Plainte concernant un ministre de Sikh Dharma International

  1. Dès réception d’une plainte concernant un ministre de Sikh Dharma International (SDI), que le défendeur soit ou non également professeur de Kundalini Yoga au sein du Kundalini Research Institute (KRI), l’EPS en informera sans délai la SDI par écrit, par l’intermédiaire de son secrétaire général/PDG, de son chancelier et de son secrétaire aux affaires religieuses. Si SDI reçoit la plainte initiale, le secrétaire général/PDG, le chancelier ou le secrétaire aux affaires religieuses de SDI orientera le plaignant vers l’EPS. Déposer une plainte page Web.
  2. Dans le cas où le défendeur serait un ministre du culte et non un professeur de Kundalini Yoga de la KRI, le secrétaire général/PDG, le chancelier, le secrétaire aux affaires religieuses et le directeur de l’EPS tiendront une première réunion afin de déterminer si l’EPS engagera sa procédure formelle procédure de plainte, ou si la plainte peut être résolue uniquement par le SDI.
  3. Dans le cas où le défendeur serait à la fois ministre du culte et professeur de Kundalini Yoga au sein de la KRI, l’EPS suivra sa procédure habituelle pour déterminer s’il y a lieu ou non d’engager la procédure de plainte officielle, sous réserve du paragraphe suivant.
  4. Dans le cas où l’EPS engagerait une procédure de plainte officielle impliquant un ministre de la SDI, la Commission mondiale d’éthique de l’EPS (GEC) de l’EPS, l’Équipe de planification des enquêtes (EPT) comptera parmi ses membres le représentant de la SDI auprès de la GEC, qui a été habilité à communiquer avec le secrétaire général/PDG, le chancelier et le secrétaire aux affaires religieuses au sujet de cette affaire, ainsi qu’à s’exprimer au nom de la SDI dans le cadre de celle-ci.
  5. Dans le cas où le défendeur serait à la fois ministre et membre du GEC, et où l’EPS engagerait une procédure de plainte officielle, un comité totalement distinct du GEC assumera les fonctions de ce dernier dans le cadre de ladite procédure. Ce comité sera composé du directeur exécutif de l’EPS, d’un représentant de la SDI (qui n’est pas membre du GEC) ainsi que de toute autre personne disposant de l’expertise nécessaire, selon les besoins.

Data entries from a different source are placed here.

(* ===== verification/EngineLine.v ===== *)
(** * The engine's IRC line parser ([internal/engine/ircline.go])

    [parse_line] is [parseLine], [rewrite_target] is [rewriteTarget], [fold] the
    RFC 1459 case folding.  The specification side is [render]: an IRC line in
    its canonical (single-spaced) form, which [parse_line] inverts and on which
    [rewrite_target] replaces exactly the first parameter. *)

From Stdlib Require Import ZArith Lia Ascii.
From stdpp Require Import base tactics list strings.
From S2P Require Import Prelude GoStrings.

(** ** Definitions *)

(** [ircLine]. *)
Record ircLine := IrcLine {
  l_nick : string;
  l_cmd : string;
  l_params : list string;
}.

Section parse.
Context `{UnicodeTables}.

(** The parameter loop of [parseLine].  Every round consumes a byte, so the
    length of the line is enough fuel ([parse_params_fuel]). *)
Fixpoint parse_params (fuel : nat) (rest : string) : list string :=
  match fuel with
  | 0 => []
  | S fuel =>
      match trim_left is_sp rest with
      | "" => []
      | String a t as rest =>
          if Ascii.eqb a ":" then [t]
          else let '(p, rest, _) := cut_byte SP rest in p :: parse_params fuel rest
      end
  end.

(** A leading section ([@tags] or [:source]) up to its first space: its body
    and what follows, left-trimmed; refused when the space is missing or the
    section is empty. *)
Definition take_section (s : string) : option (string * string) :=
  match index_byte SP s with
  | Some (S (S _) as i) => Some (str_drop 1 (str_take i s), trim_left is_sp (str_drop (S i) s))
  | _ => None
  end.

(** The nick of a source: what precedes the first [!] or [@]. *)
Definition source_nick (src : string) : string :=
  match index_any (λ a, Ascii.eqb a "!" || Ascii.eqb a "@") src with
  | Some j => str_take j src
  | None => src
  end.

(** [parseLine]; [None] is [ok = false]. *)
Definition parse_line (raw : string) : option ircLine :=
  s ← (if has_prefix "@" raw then snd <$> take_section raw else Some raw);
  '(nick, s) ← (if has_prefix ":" s
                then '(src, s) ← take_section s; Some (source_nick src, s)
                else Some ("", s));
  match s with
  | "" => None
  | _ =>
      let '(cmd, rest, _) := cut_byte SP s in
      Some (IrcLine nick (to_upper cmd) (parse_params (String.length rest) rest))
  end.
End parse.

(** [ircLine.param], [ircLine.last]. *)
Definition param (l : ircLine) (i : nat) : string := default "" (l_params l !! i).
Definition last_param (l : ircLine) : string := default "" (last (l_params l)).

(** [fold]: byte-wise RFC 1459 lower-casing. *)
Definition fold_byte (c : ascii) : ascii :=
  if between 65 90 (byte_z c) then byte_of_z (byte_z c + 32)
  else if Ascii.eqb c "[" then "{"%char
  else if Ascii.eqb c "]" then "}"%char
  else if Ascii.eqb c "\" then "|"%char
  else if Ascii.eqb c "~" then "^"%char
  else c.

Definition fold (s : string) : string := str_map fold_byte s.

(** [burstCommands], [endOfBurst]. *)
Definition burst_commands : list string :=
  ["CAP"; "AUTHENTICATE"; "001"; "002"; "003"; "004"; "005"; "042";
   "900"; "901"; "903"; "907"; "908"].

Definition is_burst_command (cmd : string) : bool := bool_decide (cmd ∈ burst_commands).
Definition end_of_burst (cmd : string) : bool := String.eqb cmd "376" || String.eqb cmd "422".

(** [rewriteTarget].  [peel c prefix s] moves a section of [s] that starts with
    [c], its space included, onto [prefix]; [None] when the space is missing. *)
Definition peel (c : string) (prefix s : string) : option (string * string) :=
  if has_prefix c s then
    i ← index_byte SP s;
    Some (prefix +:+ str_take (S i) s, str_drop (S i) s)
  else Some (prefix, s).

Definition rewrite_target (raw nick : string) : string :=
  match '(prefix, s) ← peel "@" "" raw; peel ":" prefix s with
  | None => raw
  | Some (prefix, s) =>
      let '(cmd, rest, ok) := cut_byte SP s in
      if negb ok || String.eqb rest "" || has_prefix ":" rest then raw
      else
        let '(_, after, _) := cut_byte SP rest in
        let out := prefix +:+ cmd +:+ " " +:+ nick in
        if String.eqb after "" then out else out +:+ " " +:+ after
  end.

(** ** The canonical form of a line *)

Definition render_params (mids : list string) (tr : option string) : string :=
  str_concat ((λ m, " " +:+ m) <$> mids) +:+ match tr with Some t => " :" +:+ t | None => "" end.

Definition render (tags src : option string) (cmd : string) (mids : list string) (tr : option string) : string :=
  match tags with Some t => "@" +:+ t +:+ " " | None => "" end +:+
  match src with Some p => ":" +:+ p +:+ " " | None => "" end +:+
  cmd +:+ render_params mids tr.

(** A word: non-empty, no space, not starting with the byte [c]. *)
Definition word_not (c : ascii) (s : string) : Prop :=
  s ≠ "" ∧ no_byte SP s = true ∧ has_prefix (String c "") s = false.

Definition section_ok (o : option string) : Prop :=
  match o with Some t => t ≠ "" ∧ no_byte SP t = true | None => True end.

Definition line_ok (tags src : option string) (cmd : string) (mids : list string) : Prop :=
  section_ok tags ∧ section_ok src ∧ word_not ":" cmd ∧ has_prefix "@" cmd = false ∧
  Forall (word_not ":") mids.

(** ** Lemmas *)

Lemma is_sp_eqb a : is_sp a = Ascii.eqb a SP.
Proof. done. Qed.

Lemma word_not_cons c w : word_not c w → ∃ a t, w = String a t ∧ a ≠ c ∧ is_sp a = false.
Proof.
  intros (Hne & Hsp & Hp). destruct w as [|a t]; [done|]. exists a, t. split; [done|].
  unfold no_byte in Hsp. simpl in Hsp. apply andb_true_iff in Hsp as [Hsp _].
  apply negb_true_iff in Hsp. split; [|done].
  intros ->. unfold has_prefix in Hp. simpl in Hp. destruct (ascii_dec c c); [|done].
  by destruct t.
Qed.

  6. Le secrétaire général/directeur général, le chancelier et le secrétaire aux affaires religieuses signeront les accords de confidentialité (serment de confidentialité EPS) que l’EPS jugera raisonnable de leur demander.
  7. Le représentant de la SDI au sein du GEC participera au(x) vote(s) du GEC concernant sa recommandation sur l’issue définitive de la plainte.
  8. Une fois son enquête terminée et après réception de la recommandation du GEC, l’EPS transmettra au secrétaire général/directeur général, au chancelier et au secrétaire aux affaires religieuses un résumé exécutif présentant les grandes lignes de la plainte, la ou les violations du code, les éléments permettant de les étayer, ainsi que la recommandation du GEC.
  9. SDI examinera le résumé exécutif d’EPS et décidera des mesures à prendre. Si la décision de SDI ne suit pas la recommandation du GEC, SDI fournira à EPS une justification écrite de sa décision.
  10. Une fois la décision définitive prise, le secrétaire général/directeur général de la SDI, le secrétaire aux affaires religieuses et le chancelier communiqueront cette décision par écrit au défendeur, avec copie à l’EPS, si le seul statut en cause dans la plainte est celui de ministre du culte et qu’aucun suivi ni aucune autre mesure de la part de l’EPS n’est nécessaire. Si d’autres statuts sont en cause ou si l’EPS doit participer au suivi ou à d’autres mesures de suivi concernant le ministre, l’EPS coordonnera l’envoi d’une communication conjointe par écrit, signée par toutes les entités concernées.
  11. La partie défenderesse peut faire appel de la décision en déposant un recours auprès de l’EPS dans un délai de 30 jours à compter de la réception de la notification de la décision. L’EPS informera la SDI de tout recours déposé. La commission d’appel sera composée de deux personnes désignées par la SDI et de trois personnes désignées par l’EPS, qui n’auront pas participé auparavant à l’enquête.

Afin de préserver l’intégrité de la procédure de plainte, l’EPS n’examine pas les contre-plaintes formulées à l’encontre du plaignant, de l’EPS ou de l’une quelconque des anciennes organisations du SSSC.